(** * BioData Manager: the species reconciliation pipeline

    A shallow embedding of [utils.py] ([limpiar_dataframe],
    [construir_interseccion]) and of the processing block of [app.py]
    (cleaning loop, enrichment merges), with the properties the
    specification states about them.

    Conventions of the embedding.
    - Text is a [string] whose characters are the code points 0..255
      (Latin-1); [str.strip] and [str.lower] follow Python on that range.
    - A cell of a table is text, an integer or the missing value NaN (what
      the loader puts in an empty cell).  Floating-point cells are outside
      the model.
    - A [DataFrame] is a list of column labels and a list of rows; a row has
      its index label and one cell per column.  Column labels may repeat,
      as in pandas.
    - [limpiar_dataframe] copies and mutates frames, so it runs on an
      explicit object store; [construir_interseccion] and the merges only
      read their arguments and build new values, so they are functions.
    - pandas is taken at the behaviour of its 1.x/2.x releases
      ([astype(str)] turns NaN into the text nan). *)

From Stdlib Require Import ZArith Ascii String.
From stdpp Require Import base tactics option list gmap sorting pretty strings.

(** ** Text *)

(** [str.isspace] on one character of the Latin-1 range. *)
Definition py_isspace (a : ascii) : bool :=
  let n := N_of_ascii a in
  (((9 <=? n) && (n <=? 13)) || ((28 <=? n) && (n <=? 32))
   || (n =? 133) || (n =? 160))%N.

(** [str.lower] on one character of the Latin-1 range. *)
Definition lower_char (a : ascii) : ascii :=
  let n := N_of_ascii a in
  if (((65 <=? n) && (n <=? 90))
      || ((192 <=? n) && (n <=? 222) && negb (n =? 215)))%N
  then ascii_of_N (n + 32) else a.

Fixpoint lower (s : string) : string :=
  match s with
  | EmptyString => EmptyString
  | String a s' => String (lower_char a) (lower s')
  end.

Fixpoint lstrip (s : string) : string :=
  match s with
  | EmptyString => EmptyString
  | String a s' => if py_isspace a then lstrip s' else s
  end.

Fixpoint rstrip (s : string) : string :=
  match s with
  | EmptyString => EmptyString
  | String a s' =>
      match rstrip s' with
      | EmptyString => if py_isspace a then EmptyString else String a EmptyString
      | r => String a r
      end
  end.

(** [str.strip()] with no argument. *)
Definition strip (s : string) : string := rstrip (lstrip s).

(** ** Cells *)

Inductive value : Type :=
  | VStr (s : string)
  | VInt (z : Z)
  | VNaN.

Global Instance value_eq_dec : EqDecision value.
Proof. solve_decision. Defined.

Definition value_code (v : value) : string + Z + unit :=
  match v with
  | VStr s => inl (inl s)
  | VInt z => inl (inr z)
  | VNaN => inr tt
  end.

Definition value_decode (x : string + Z + unit) : value :=
  match x with
  | inl (inl s) => VStr s
  | inl (inr z) => VInt z
  | inr _ => VNaN
  end.

Global Instance value_countable : Countable value.
Proof.
  apply (inj_countable' value_code value_decode). by intros [].
Defined.

(** Python's [str(v)], which [astype(str)] applies to every cell. *)
Definition py_str (v : value) : string :=
  match v with
  | VStr s => s
  | VInt z => pretty z
  | VNaN => "nan"
  end.

Definition is_text (v : value) : bool :=
  match v with VStr _ => true | _ => false end.

Definition is_int (v : value) : bool :=
  match v with VInt _ => true | _ => false end.

(** ** Tables *)

Record row : Type := Row { label : nat; cells : list value }.

Record DataFrame : Type := Frame { columns : list string; rows : list row }.

Global Instance row_eq_dec : EqDecision row.
Proof. solve_decision. Defined.

Global Instance DataFrame_eq_dec : EqDecision DataFrame.
Proof. solve_decision. Defined.

(** [pd.DataFrame()]: no column, no row. *)
Definition empty_frame : DataFrame := Frame [] [].

Global Instance DataFrame_inhabited : Inhabited DataFrame :=
  populate empty_frame.

(** Every row has one cell per column. *)
Definition rectangular (df : DataFrame) : Prop :=
  Forall (λ r, length (cells r) = length (columns df)) (rows df).

(** The positions at which a column label occurs. *)
Fixpoint positions_from (i : nat) (c : string) (cols : list string) : list nat :=
  match cols with
  | [] => []
  | x :: cols' =>
      if decide (x = c) then i :: positions_from (S i) c cols'
      else positions_from (S i) c cols'
  end.

Definition positions (c : string) (cols : list string) : list nat :=
  positions_from 0 c cols.

Definition cell_at (p : nat) (r : row) : value := default VNaN (cells r !! p).

(** What [df[c]] evaluates to: a Series when the label occurs once, a
    frame of all the columns bearing it when it occurs several times. *)
Inductive selection : Type :=
  | Series (vals : list value)
  | SubFrame (df : DataFrame).

Definition take_columns (ps : list nat) (df : DataFrame) : DataFrame :=
  Frame ((λ p, default "" (columns df !! p)) <$> ps)
        ((λ r, Row (label r) ((λ p, cell_at p r) <$> ps)) <$> rows df).

(** [df.rename(columns={old: new})]. *)
Definition rename_columns (old new : string) (df : DataFrame) : DataFrame :=
  Frame ((λ x, if decide (x = old) then new else x) <$> columns df) (rows df).

Definition set_cells (ps : list nat) (v : value) (cs : list value) : list value :=
  foldr (λ p acc, <[p := v]> acc) cs ps.

(** [df[c] = vals]: overwrite the column(s) labelled [c], or append a new
    column when the label is absent. *)
Definition assign_column (c : string) (vals : list value) (df : DataFrame)
  : DataFrame :=
  match positions c (columns df) with
  | [] =>
      Frame (columns df ++ [c])
            (zip_with (λ r v, Row (label r) (cells r ++ [v])) (rows df) vals)
  | ps =>
      Frame (columns df)
            (zip_with (λ r v, Row (label r) (set_cells ps v (cells r)))
                      (rows df) vals)
  end.

(** [df[mask]] with a boolean mask. *)
Definition mask_rows (mask : list bool) (df : DataFrame) : DataFrame :=
  Frame (columns df) (fst <$> filter (λ rb, snd rb = true) (zip (rows df) mask)).

(** The key of a row for [drop_duplicates(subset=[c])] and for a merge on
    [c]: its cells in the column(s) labelled [c]. *)
Definition row_key (ps : list nat) (r : row) : list value :=
  (λ p, cell_at p r) <$> ps.

(** The elements of a list whose key did not occur before, in order. *)
Fixpoint keep_first {A K : Type} `{EqDecision K}
    (key : A → K) (seen : list K) (l : list A) : list A :=
  match l with
  | [] => []
  | x :: l' =>
      if decide (key x ∈ seen) then keep_first key seen l'
      else x :: keep_first key (key x :: seen) l'
  end.

(** ** Exceptions and the object store *)

Inductive exn : Type :=
  | ValueError_columna (c : string)
      (* "La columna '<c>' no existe en el archivo." *)
  | AttributeError     (* 'DataFrame' object has no attribute 'str' *)
  | KeyError (c : string)
  | ValueError_label (c : string)
      (* "The column label '<c>' is not unique." *)
  | Stop.              (* st.error(...) followed by st.stop() *)

Inductive result (A : Type) : Type :=
  | Ok (a : A)
  | Err (e : exn).
Arguments Ok {A} a.
Arguments Err {A} e.

Global Instance exn_eq_dec : EqDecision exn.
Proof. solve_decision. Defined.

Abbreviation loc := nat.

(** The store holds the frames created so far; a reference is a position.
    References handed to the code are always allocated, so reading one
    is total. *)
Abbreviation heap := (list DataFrame).

Definition M (A : Type) : Type := heap → heap * result A.

Global Instance M_ret : MRet M := λ A a h, (h, Ok a).

Global Instance M_bind : MBind M := λ A B k m h,
  match m h with
  | (h', Ok a) => k a h'
  | (h', Err e) => (h', Err e)
  end.

Definition raise {A} (e : exn) : M A := λ h, (h, Err e).

Definition lift {A} (r : result A) : M A := λ h, (h, r).

Definition deref (l : loc) : M DataFrame := λ h, (h, Ok (h !!! l)).

Definition alloc (df : DataFrame) : M loc := λ h, (h ++ [df], Ok (length h)).

Definition mutate (l : loc) (f : DataFrame → DataFrame) : M unit :=
  λ h, (alter f l h, Ok tt).

(** [df.copy()] *)
Definition df_copy (l : loc) : M loc := d ← deref l; alloc d.

(** [df.rename(columns={old: new})]: a new frame. *)
Definition df_rename (l : loc) (old new : string) : M loc :=
  d ← deref l; alloc (rename_columns old new d).

(** [df[c]] *)
Definition getitem (c : string) (df : DataFrame) : result selection :=
  match positions c (columns df) with
  | [] => Err (KeyError c)
  | [p] => Ok (Series ((λ r, cell_at p r) <$> rows df))
  | ps => Ok (SubFrame (take_columns ps df))
  end.

Definition df_getitem (l : loc) (c : string) : M selection :=
  d ← deref l; lift (getitem c d).

(** [.astype(str)], on a Series or on a frame. *)
Definition astype_str (sel : selection) : selection :=
  match sel with
  | Series vals => Series ((λ v, VStr (py_str v)) <$> vals)
  | SubFrame df =>
      SubFrame (Frame (columns df)
        ((λ r, Row (label r) ((λ v, VStr (py_str v)) <$> cells r)) <$> rows df))
  end.

(** The [.str] accessor exists on a Series only. *)
Definition str_accessor (sel : selection) : result (list value) :=
  match sel with
  | Series vals => Ok vals
  | SubFrame _ => Err AttributeError
  end.

(** A [.str] method maps text and leaves NaN for anything else. *)
Definition str_method (f : string → string) (vals : list value) : list value :=
  (λ v, match v with VStr s => VStr (f s) | _ => VNaN end) <$> vals.

(** [sel != ""].  A frame-valued selection cannot reach this point (the
    [.str] access before it has raised); were it to, the [.str] access
    after it would raise the same exception. *)
Definition ne_empty (sel : selection) : result (list bool) :=
  match sel with
  | Series vals => Ok ((λ v, negb (bool_decide (v = VStr ""))) <$> vals)
  | SubFrame _ => Err AttributeError
  end.

(** [df[c] = vals]: in place. *)
Definition df_setitem (l : loc) (c : string) (vals : list value) : M unit :=
  mutate l (assign_column c vals).

(** [df[mask]]: a new frame. *)
Definition df_mask (l : loc) (mask : list bool) : M loc :=
  d ← deref l; alloc (mask_rows mask d).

- **WHAT YOU HAVE TO DO**
Please write out, exactly as they appear above, only the lines in the stretch from the line with "if decide (key" through the line with "Abbreviation heap := (list DataFrame).".

- **ANSWER BOX**
      if decide (key x ∈ seen) then keep_first key seen l'
      else x :: keep_first key (key x :: seen) l'
  end.

(** ** Exceptions and the object store *)

Inductive exn : Type :=
  | ValueError_columna (c : string)
      (* "La columna '<c>' no existe en el archivo." *)
  | AttributeError     (* 'DataFrame' object has no attribute 'str' *)
  | KeyError (c : string)
  | ValueError_label (c : string)
      (* "The column label '<c>' is not unique." *)
  | Stop.              (* st.error(...) followed by st.stop() *)

Inductive result (A : Type) : Type :=
  | Ok (a : A)
  | Err (e : exn).
Arguments Ok {A} a.
Arguments Err {A} e.

Global Instance exn_eq_dec : EqDecision exn.
Proof. solve_decision. Defined.

Abbreviation loc := nat.

(** The store holds the frames created so far; a reference is a position.
    References handed to the code are always allocated, so reading one
    is total. *)
Abbreviation heap := (list DataFrame).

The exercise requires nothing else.